Director of the Centers for Disease Control and Prevention (CDC) Robert Redfield said the statistical models tracked by the agency show the COVID-19 death toll in the United States is poised to pass the 100,000 mark within weeks.
“CDC tracks 12 different forecasting models of possible COVID-19 deaths in the U.S.,” Redfield said in a tweet Friday. “As of May 11, all forecast an increase in deaths in the coming weeks and a cumulative total exceeding 100,000 by June 1.”
So far, the outbreak of COVID-19, the disease caused by the Chinese Communist Party (CCP) virus, the novel coronavirus that emerged from Wuhan, China, late last year and became a global pandemic, has killed over 87,500 Americans, a Johns Hopkins tally shows.
Redfield shared a link to the CDC’s most recent COVID-19 death forecast, which predicts that, on May 30, the cumulative death toll will hit 105,605.
The CDC estimates feature several caveats. One is that predictions differ based on assumptions about how diligent people are in observing social distancing guidelines. Another is that states with low numbers of deaths reported to date are unlikely to see a rapid rise in the coming weeks, while those with high numbers of deaths reported so far “are likely to see substantial increases.”
The predictions include a state-by-state breakdown (pdf). An ensemble estimate, which compiles individual predictions into one, anticipates that the number of cumulative deaths in New York, the nation’s COVID-19 hotspot, will exceed 30,000 by the end of the month.
Redfield’s remarks come as many states move to ease lockdown measures that have thrown the economy into a tailspin while attempting to contain the outbreak.
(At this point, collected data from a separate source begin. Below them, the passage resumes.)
(** The source bytes of a token of each kind. *)
Definition token_source (k : TokenKind) (src : list ascii) : Prop :=
  match k with
  | Arrow => src = bytes_of "~>"
  | Sep => exists c r, src = c :: r /\ is_sep_byte c = true /\ sep_run src
  | TStr s => exists body, src = dquote :: body ++ [dquote] /\ literal body s
  | TEnv inner =>
    src = bytes_of "${" ++ bytes_of inner ++ bytes_of "}" /\ "}"%char ∉ bytes_of inner
  | TAtom raw => src = bytes_of raw /\ src <> [] /\ Forall atom_byte src
  | Eof => src = []
  | _ => exists c, src = [c] /\ single c = Some k
  end.

Section Spec.
Variable bs : list ascii.

(** The line and the column of a position, in 32 bits. *)
Definition located (p : nat) (l c : Z) : Prop :=
  l = wrap_u32 (Z.of_nat (spec_line (take p bs))) /\ c = wrap_u32 (Z.of_nat (spec_col (take p bs))).

(** [lexed p toks]: [toks] are the tokens of the bytes from [p] on. They cover
    the text up to trivia, each has the source its kind calls for and the line
    and column of its offset, separators are collapsed, and the only [Eof] is
    at the end of the text. *)
Fixpoint lexed (p : nat) (toks : list Token) : Prop :=
  match toks with
  | [] => False
  | t :: rest =>
    let sp := tok_span t in
    p <= offset sp /\ span_end sp <= length bs
    /\ trivia (range bs p (offset sp))
    /\ located (offset sp) (line sp) (col sp)
    /\ token_source (tok_kind t) (range bs (offset sp) (span_end sp))
    /\ (tok_kind t = Eof -> rest = [] /\ offset sp = length bs)
    /\ (tok_kind t = Sep -> forall t', head rest = Some t' -> tok_kind t' <> Sep)
    /\ (tok_kind t <> Eof -> lexed (span_end sp) rest)
  end.
End Spec.

(** In a text of less than 4 GiB the positions are exact. *)
Lemma spec_line_le pre : spec_line pre <= S (length pre).
Proof. unfold spec_line. pose proof (length_filter (fun c => c = newline) pre). lia. Qed.
Lemma until_newline_le l : until_newline l <= length l.
Proof. induction l as [|c l IH]; simpl; [lia|]. case_match; lia. Qed.
Lemma located_exact bs p l c : located bs p l c -> (Z.of_nat (length bs) < u32_max)%Z ->
  l = Z.of_nat (spec_line (take p bs)) /\ c = Z.of_nat (spec_col (take p bs)).
Proof.
  intros [-> ->] Hlen. pose proof (spec_line_le (take p bs)) as Hl. pose proof (until_newline_le (reverse (take p bs))) as Hc.
  rewrite length_reverse in Hc. rewrite length_take in Hl, Hc. unfold spec_col. split; apply wrap_u32_small; lia.
Qed.

(** Every backslash is followed by an ASCII byte. *)
Fixpoint escapes_ascii (l : list ascii) : bool :=
  match l with
  | [] => true
  | c :: l' =>
    (negb (Ascii.eqb c backslash) || match l' with e :: _ => is_ascii e | [] => true end)
    && escapes_ascii l'
  end.

(** The errors of the lexer. *)
Definition lex_error (e : Diagnostic) : Prop :=
  diag_code e = CFG_SYNTAX /\ diag_severity e = Error
  /\ (diag_message e = "unterminated string literal"
      \/ diag_message e = "unterminated `${...}` environment reference").

(** ** Ranges and positions *)
Lemma range_nil bs p : range bs p p = [].
Proof. unfold range. by rewrite Nat.sub_diag. Qed.

Lemma range_app bs p q r : p <= q <= r -> range bs p q ++ range bs q r = range bs p r.
Proof.
  intros. unfold range. replace (r - p) with ((q - p) + (r - q)) by lia.
  rewrite <-take_take_drop, drop_drop. by replace (p + (q - p)) with q by lia.
Qed.

Lemma range_cons bs p q b : bs !! p = Some b -> p < q -> range bs p q = b :: range bs (S p) q.
Proof.
  intros Hb Hq. unfold range. rewrite (drop_S _ _ _ Hb).
  by replace (q - p) with (S (q - S p)) by lia.
Qed.

Lemma range_one bs p b : bs !! p = Some b -> range bs p (S p) = [b].
Proof. intros. rewrite (range_cons _ _ _ b) by (done || lia). by rewrite range_nil. Qed.

Lemma range_snoc bs p q b : bs !! q = Some b -> p <= q -> range bs p (S q) = range bs p q ++ [b].
Proof. intros. rewrite <-(range_app bs p q (S q)) by lia. by rewrite (range_one _ _ b). Qed.

Lemma spec_line_snoc pre b :
  spec_line (pre ++ [b]) = if Ascii.eqb b newline then S (spec_line pre) else spec_line pre.
Proof.
  unfold spec_line. rewrite filter_app, length_app. rewrite filter_cons, filter_nil.
  destruct (Ascii.eqb_spec b newline); case_decide; try done; simpl; lia.
Qed.

Lemma spec_col_snoc pre b :
  spec_col (pre ++ [b]) = if Ascii.eqb b newline then 1 else S (spec_col pre).
Proof. unfold spec_col. rewrite reverse_snoc. simpl. by case_match. Qed.

Lemma escapes_ascii_lookup l i e :
  escapes_ascii l = true -> l !! i = Some backslash -> l !! S i = Some e -> is_ascii e = true.
Proof.
  revert i. induction l as [|c l IH]; intros i H Hi He; [done|].
  simpl in H. apply andb_true_iff in H as [Hc Hl]. destruct i as [|i]; [|by eapply IH].
  simpl in Hi, He. injection Hi as ->. destruct l as [|e' l]; [done|].
  simpl in He. injection He as ->. by rewrite Ascii.eqb_refl in Hc.
Qed.

Section Facts.
Variable text : string.
Abbreviation B := (bytes_of text).

(** The lexer can panic only when this holds. *)
Definition bad_escape : Prop := utf8_valid text = false \/ escapes_ascii B = false.

Definition wf (st : LexState) : Prop :=
  pos st <= length B /\ located B (pos st) (lex_line st) (lex_col st).

(** The state is at a character boundary, unless the text may panic. *)
Definition at_boundary (st : LexState) : Prop :=
  bad_escape \/ match peek text st with Some c => is_cont c = false | None => True end.

Lemma wf_new : wf lexer_new.
Proof. split; [simpl; lia|]. split; reflexivity. Qed.

Lemma peek_Some_lt st b : peek text st = Some b -> pos st < length B.
Proof. apply lookup_lt_Some. Qed.

Lemma peek_None_eq st : wf st -> peek text st = None -> pos st = length B.
Proof. intros [Hle _] HN%lookup_ge_None. lia. Qed.

Lemma pos_advance st b : pos (advance st b) = S (pos st).
Proof. unfold advance. by case_match. Qed.

Lemma advance_wf st b : peek text st = Some b -> wf st -> wf (advance st b).
Proof.
  intros Hb [Hp [Hl Hc]]. pose proof (peek_Some_lt _ _ Hb). unfold peek in Hb.
  split; [rewrite pos_advance; lia|]. unfold located. rewrite pos_advance.
  rewrite (take_S_r _ _ _ Hb), spec_line_snoc, spec_col_snoc.
  unfold advance. destruct (Ascii.eqb b newline); cbn [lex_line lex_col]; (split; [|try done]).
  1: by rewrite Hl, wrap_u32_succ, Nat2Z.inj_succ.
  1: exact Hl.
  by rewrite Hc, wrap_u32_succ, Nat2Z.inj_succ.
Qed.

Lemma advance_boundary st b :
  peek text st = Some b -> is_ascii b = true -> at_boundary (advance st b).
Proof.
  intros Hb Ha. unfold at_boundary, bad_escape.
  destruct (utf8_valid text) eqn:Hv; [|by left; left]. right.
  unfold peek in *. rewrite pos_advance. case_match eqn:E; [|done].
  eauto using utf8_valid_after_ascii.
Qed.

Lemma new_boundary : at_boundary lexer_new.
Proof.
  unfold at_boundary, bad_escape. destruct (utf8_valid text) eqn:Hv; [|by left; left].
  right. unfold peek. simpl. case_match eqn:E; [|done]. eauto using utf8_valid_head.
Qed.

Lemma bump_Some st b : peek text st = Some b -> bump text st = Ok (advance st b).
Proof. unfold bump. by intros ->. Qed.

Lemma boundary_lookup st : wf st -> at_boundary st -> bad_escape \/ is_char_boundary B (pos st) = true.
Proof.
  intros Hwf [?|H]; [by left|right]. unfold is_char_boundary, peek in *.
  case_match eqn:E; [by rewrite H|]. apply bool_decide_eq_true. by apply peek_None_eq.
Qed.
In the face of economic devastation, which includes record job losses, the Trump administration has sought to balance the imperative of saving lives with protecting livelihoods.
President Donald Trump said at an event on vaccine development on Friday that almost every state had taken steps to begin reopening.
“The American people are doing an extraordinary job of continuing to take precautions while, at the same time, wanting to start,” he said.
“And they will be starting to resume their American way of life,” Trump said. “We will be reigniting our economic engines,” he added, while “taking care of our most vulnerable.”
While releasing criteria for “Opening Up America Again,” which is a three-phased approach based on the advice of public health experts, the White House has largely left decisions about reopening to state governors.
Dr. Anthony Fauci, director of the National Institute of Allergy and Infectious Disease, warned Congress this week of “needless suffering and death” if the states move to reopen too haphazardly.